The USD/JPY pair attracted some buying near the 136.00 mark on the first day of a new week and reversed a part of Friday's losses to a two-week low. The pair, for now, seems to have snapped a two-day losing streak, though the intraday uptick lacked bullish conviction.
A goodish recovery in the global risk sentiment - as depicted by an intraday rally in the equity markets - undermined the safe-haven Japanese yen. The risk-on flow pushed the US Treasury bond yields higher and widened the US-Japan rate differential. This was seen as another factor that weighed on the JPY and extended some support to the USD/JPY pair.
That said, the emergence of fresh US dollar selling held back bulls from placing aggressive bets and kept a lid on any meaningful gains for the USD/JPY pair. The USD struggled to capitalize/preserve its modest intraday gains and languished near its lowest level since July 5, which, in turn, was seen as a key factor that acted as a headwind for spot prices.

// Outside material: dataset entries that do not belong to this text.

Lemma rest_work ph d m rep : at_rest d m -> work_left (mk_bench ph d m rep) = phase_work ph.
Proof.
  intros Hr. destruct (queued_nil d (ar_queued _ _ Hr)) as [E1 E2]. unfold work_left. cbn.
  rewrite E1, E2. simpl. lia.
Qed.

Lemma batch_first : exists r l, rs = r :: l /\ r <> NULL /\ array_get rs 0 = Ok r.
Proof.
  destruct (batch_get 0) as (r & Eg & Hr & Hn); [by vm_compute|].
  destruct rs as [|r0 l]; [done|]. injection Hr as ->. by exists r, l.
Qed.

Lemma call_sync_ok e d m a item its :
  at_rest d m -> c_data e = Some a -> c_items e = Some item :: its ->
  exists d', call_sync rs e d = Ok (d', SyncWait a) /\ waiting a d' m /\
    length (reqs d') = 1%nat /\ rtdreqs d' = [].
Proof.
  intros [R1 R2 R3 R4 R5 R6] Ea Ei. destruct (queued_nil d R4) as [E1 E2].
  destruct batch_first as (r & l & Ers & Hn & Eg).
  destruct (R2 0%nat r) as (q & Hq & Hcb & Hkd); [by rewrite Ers|].
  unfold call_sync, kgpu_call_sync_submit. rewrite Eg, Ea, Ei. cbn [mbind outcome_bind head default from_option id].
  rewrite (proj2 (Z.eqb_neq _ _)) by done. unfold update_req.
  do 2 (rewrite (load_req_ok _ r q Hn) by done; cbn [mbind outcome_bind]).
  rewrite Hcb, Hkd. eexists. split; [reflexivity|]. split; [|by cbn; rewrite E1, E2].
  split; [done | | | done | done].
  - intros j x Hj. cbn. destruct (decide (x = r)) as [->|Hne].
    + assert (j = 0%nat) as -> by (apply (NoDup_lookup rs j 0 r); [done..|by rewrite Ers]).
      rewrite lookup_insert_eq. eexists. split; [reflexivity|]. by split.
    + rewrite lookup_insert_ne by done. destruct (R2 j x Hj) as (qx & Hx & H1 & H2). exists qx.
      split; [done|]. destruct j; [|by split]. rewrite Ers in Hj. by injection Hj as ->.
  - split; [done|]. exists 0. cbn. rewrite lookup_insert_eq. split; [done|]. left. split; [|done].
    unfold queued. cbn. by rewrite E1, E2, Ers.
Qed.

Lemma end_sync_ok d m data :
  waiting data d m -> sync_may_resume d data false = true ->
  exists d', end_sync rs d data = Ok d' /\ at_rest d' m /\ queued d = [].
Proof.
  intros [W1 W2 (W3 & s & Hs & Hcase) W4 W5] Hr. destruct batch_first as (r & l & Ers & Hn & Eg).
  unfold sync_may_resume in Hr. cbn in Hr. apply bool_decide_eq_true_1 in Hr. rewrite Hs in Hr.
  injection Hr as ->. destruct Hcase as [[_ ?]|[Eq _]]; [done|].
  destruct (W2 0%nat r) as (q & Hq & Hcb & Hkd); [by rewrite Ers|].
  unfold end_sync, kgpu_call_sync_resume, update_req. rewrite Eg, Hs.
  cbn [mbind outcome_bind of_option]. rewrite (load_req_ok _ r q Hn) by done.
  cbn [mbind outcome_bind sd_oldkdata sd_oldcallback]. eexists. split; [reflexivity|]. split; [|done].
  split; [done | | done | done | done | done].
  intros j x Hj. cbn. destruct (decide (x = r)) as [->|Hne].
  - assert (j = 0%nat) as -> by (apply (NoDup_lookup rs j 0 r); [done..|by rewrite Ers]).
    rewrite lookup_insert_eq. eexists. split; [reflexivity|]. by split.
  - rewrite lookup_insert_ne by done. destruct (W2 j x Hj) as (qx & Hx & Ho). exists qx.
    split; [done|]. destruct j; [|done]. rewrite Ers in Hj. by injection Hj as ->.
Qed.

(** ** The asynchronous batch *)

Lemma async_start_ok e d m l sz rep :
  at_rest d m -> c_items e = Some <$> l -> length l = N ->
  exists d1 d2, set_sizes rs N 0 sz d = Ok d1 /\ submit rs N 0 (c_items e) d1 = Ok d2 /\
    length (reqs d2) = N /\ rtdreqs d2 = [] /\
    forall t0, progress_ok (Async_wait sz t0 0) rep -> bench_inv (mk_bench (Async_wait sz t0 0) d2 m rep).
Proof.
  intros Hr Ei Hl. destruct (set_sizes_ok N 0 sz d) as (d1 & E1 & T1);
    [lia | done | by eapply at_rest_live|].
  pose proof (at_rest_touched _ _ _ m Hr T1 (ar_quiet _ _ Hr)) as [R1 R2 R3 R4 R5 R6].
  destruct (queued_nil d1 R4) as [Q1 Q2].
  destruct (submit_ok N 0 l d1) as (new & E2 & Hnew); [lia | done | done | done|].
  rewrite Q1 in E2. rewrite <- Ei in E2. change (drop (Z.to_nat 0) rs) with rs in Hnew.
  exists d1, (set_reqs d1 new). split_and!; [done | done | | done |].
  { cbn. by rewrite <- Hlen, <- Hnew, length_fmap. }
  intros t0 [Hs Hp]. assert (Eq : queued (set_reqs d1 new) = rs) by (unfold queued; cbn; by rewrite Q2).
  split; [exact R1 | exact R2 | | exact Hs | exact Hp | exact (conj R5 R6)].
  cbn [calls_ok b_phase b_dev b_done]. rewrite Eq. split_and!; [done | done | done | |].
  - intros r [j Hj]%list_elem_of_lookup. exists j. split; [done | lia].
  - intros j r Hj. pose proof (lookup_lt_Some _ _ _ Hj). rewrite R3 by lia. unfold signal_of.
    rewrite bool_decide_eq_true_2; [done|]. right. by eapply list_elem_of_lookup_2.
Qed.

The USD downfall, however, remained limited, at least for the time being, amid bets that the Fed would hike interest rates by another 75 bps at the end of a two-day meeting on Wednesday. In contrast, the Bank of Japan stuck to its ultra-easy policy settings last week and reiterated its commitment to continue buying the Japanese Government Bonds (JGB).
The big divergence in the monetary policy stance adopted by the two major central banks favours bullish trades and supports prospects for a further near-term appreciating move for the USD/JPY pair. Hence, any meaningful pullback might still be seen as a buying opportunity and is more likely to be short-lived ahead of the key central bank event risk.